Late last month at the 16-country East Asia Summit in Singapore, the younger Mr Fukuda looked singularly at ease schmoozing with Asia's leaders, most of whom say they value discretion over confrontation. In effect, he assured them that the Fukuda doctrine was alive and well. Though there is no question of Japan abandoning its 60-year alliance with the United States (and neighbours would no doubt be horrified if it did), Mr Fukuda assured them that he would follow a more Asia-focused policy.
China, in particular, has taken notice. Its leaders have not forgotten the father, and the stripling 71-year-old son will get a warm welcome on a first official trip to Beijing in late December or early January. Where Mr Abe used bluntly to bring up China's human-rights record and its lack of military transparency, people who know Mr Fukuda say that there is no question of his raising such indelicate issues with the Chinese. As an early seasonal gift, his government last month refused to meet the Dalai Lama, who was on a visit to Japan, explaining that the Tibetan leader was not important enough.
The upshot is that traditionally strained relations between Japan and China look set for a sharp improvement. President Hu Jintao will visit Japan in the spring, and is likely to be invited as a guest to the G8 summit to be held in early July in Hokkaido, in northern Japan. Climate change will top the summit's agenda, and China's pollution record will draw flak, as will its human-rights record soon after, during Beijing's Olympics. Mr Hu will look to Mr Fukudaif he is indeed still prime ministerto provide friendly covering fire on both counts. The last thing China wants to do in the coming months is undermine Japan's prime minister, and this will help Mr Fukuda, with a minimum of effort, to rise above his domestic problems and look every inch the statesman.
Can you blame them? With the frivilousness displayed by the recent NIE and our apparent unwillingness to confront those that threaten us, I think we will see other allies abandon our "fictional" umbrella of protection.
Which season would that be?
Spring. From article: “President Hu Jintao will visit Japan in the spring.”
They’ll get much, much closer, and as they do the Australians will be even more interested in their economic ties with China (the average Australian already believes China is more important), and the young Japanese generation will follow suit and be far less interested in security ties with the U.S. Why would anyone continue tying their cart to a horse that has expressed no interest in their region, and which seems to agree with talk of decline? We’ve lost massive face in Asia for a number of reasons, and it’s going to take very overt action and/or words from our leaders, to Asia, that we’re not going anywhere in order to get it back.

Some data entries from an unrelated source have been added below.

(** Turn boolean guards in the context into propositions. *)
Ltac bprop :=
  repeat match goal with
  | H : _ || _ = false |- _ => apply orb_false_iff in H as [? ?]
  | H : _ && _ = true |- _ => apply andb_true_iff in H as [? ?]
  | H : negb _ = false |- _ => apply negb_false_iff in H
  | H : negb _ = true |- _ => apply negb_true_iff in H
  | H : bool_decide _ = true |- _ => apply bool_decide_eq_true in H
  | H : bool_decide _ = false |- _ => apply bool_decide_eq_false in H
  | H : (_ =? _) = true |- _ => apply Z.eqb_eq in H
  | H : (_ =? _) = false |- _ => apply Z.eqb_neq in H
  | H : (_ <? _) = true |- _ => apply Z.ltb_lt in H
  | H : (_ <? _) = false |- _ => apply Z.ltb_ge in H
  | H : (_ <=? _) = true |- _ => apply Z.leb_le in H
  | H : (_ <=? _) = false |- _ => apply Z.leb_gt in H
  end.

(** ** Machine integers *)

Definition u8_max : Z := 255.
Definition u16_max : Z := 65535.
Definition u32_max : Z := 4294967295.
Definition u64_max : Z := 18446744073709551615.
Definition u128_max : Z := 340282366920938463463374607431768211455.
Definition i128_min : Z := -170141183460469231731687303715884105728.
Definition i128_max : Z := 170141183460469231731687303715884105727.

Definition in_u64 (z : Z) : Prop := 0 <= z <= u64_max.
Definition in_u128 (z : Z) : Prop := 0 <= z <= u128_max.
Definition in_i128 (z : Z) : Prop := i128_min <= z <= i128_max.

(** [checked_add] at the width whose maximum is [m]. *)
Definition checked_add (m a b : Z) : option Z := if a + b <=? m then Some (a + b) else None.
Definition checked_mul (m a b : Z) : option Z := if a * b <=? m then Some (a * b) else None.
(** [checked_sub] of unsigned operands. *)
Definition checked_sub (a b : Z) : option Z := if b <=? a then Some (a - b) else None.
Definition saturating_add (m a b : Z) : Z := Z.min m (a + b).
(** [i128::checked_add] *)
Definition i128_checked_add (a b : Z) : option Z :=
  if (i128_min <=? a + b) && (a + b <=? i128_max) then Some (a + b) else None.
(** [uN::try_from(len)] *)
Definition try_from (m z : Z) : option Z := if z <=? m then Some z else None.

(** [a / b] and [a % b] on unsigned integers: a zero divisor panics. *)
Definition u_div {E} (a b : Z) : result E Z := if b =? 0 then Panic else Ok (a / b).
Definition u_rem {E} (a b : Z) : result E Z := if b =? 0 then Panic else Ok (a mod b).
(** [v.clamp(lo, hi)]: panics when [lo > hi]. *)
Definition clamp {E} (v lo hi : Z) : result E Z :=
  if hi <? lo then Panic else Ok (if v <? lo then lo else if hi <? v then hi else v).

Lemma checked_add_Some m a b c : checked_add m a b = Some c <-> c = a + b /\ a + b <= m.
Proof. unfold checked_add. destruct (a + b <=? m) eqn:?; bprop; naive_solver lia. Qed.

Lemma checked_mul_Some m a b c : checked_mul m a b = Some c <-> c = a * b /\ a * b <= m.
Proof. unfold checked_mul. destruct (a * b <=? m) eqn:?; bprop; naive_solver lia. Qed.
(* ===== verification/GovernanceSpec.v ===== *)
(** * GovernanceSpec: the governance guard as a step relation

    [gstep] lists the transitions the guard may make, one rule per outcome;
    [call_steps] shows that a method call makes exactly such a transition or is
    refused with the state untouched.  The invariants and the theorems of
    [GovernanceTheorems] are proved by rule induction on [gstep]. *)

From stdpp Require Import base gmap list strings.
From S2P Require Import Prelude AuditEvents Governance.

Inductive GCall :=
| SetRole (caller who : rstring) (can_propose can_execute : bool)
| SetGuardian (caller who : rstring) (enabled : bool)
| SetAllowedParamKey (caller key : rstring) (enabled : bool)
| Propose (caller param_key old_value new_value : rstring) (eta : Z) (reason_hash : rstring) (now : Z)
| Queue (caller : rstring) (proposal_id : Z)
| Execute (caller : rstring) (proposal_id now : Z)
| Cancel (caller : rstring) (proposal_id : Z)
| EmergencyPause (caller reason_hash : rstring)
| ScheduleUnpause (caller : rstring) (eta : Z) (reason_hash : rstring) (now : Z)
| ExecuteUnpause (caller : rstring) (proposal_id now : Z)
| ConsumeAuditLog.

Definition unit_call (m : GovM ()) : GovM (option Z) := _ ← m; mret None.
Definition id_call (m : GovM Z) : GovM (option Z) := id ← m; mret (Some id).

(** One public method, with the proposal id it returns, if any. *)
Definition run_gcall (c : GCall) : GovM (option Z) :=
  match c with
  | SetRole caller who p e => unit_call (set_role caller who p e)
  | SetGuardian caller who b => unit_call (set_guardian caller who b)
  | SetAllowedParamKey caller key b => unit_call (set_allowed_param_key caller key b)
  | Propose caller k o n eta rh now => id_call (propose caller k o n eta rh now)
  | Queue caller id => unit_call (queue caller id)
  | Execute caller id now => unit_call (execute caller id now)
  | Cancel caller id => unit_call (cancel caller id)
  | EmergencyPause caller rh => unit_call (emergency_pause caller rh)
  | ScheduleUnpause caller eta rh now => id_call (schedule_unpause caller eta rh now)
  | ExecuteUnpause caller id now => unit_call (execute_unpause caller id now)
  | ConsumeAuditLog => _ ← consume_audit_log; mret None
  end.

I don’t see that happening any time soon.
My feeling is that relations are cooling precisely because the Pacific fleet is so assertive - they don't have have to worry about a Chinese threat as long as we're covering them. Pull the Pacific Fleet back to Guam, and close our bases in Japan and South Korea, and these countries will suddenly become much more solicitous of Uncle Sam. Ever notice how kids are generally much nicer to their friends than to their parents? Well, we are now their "parents". It would improve our relations with them if we merely became their friends.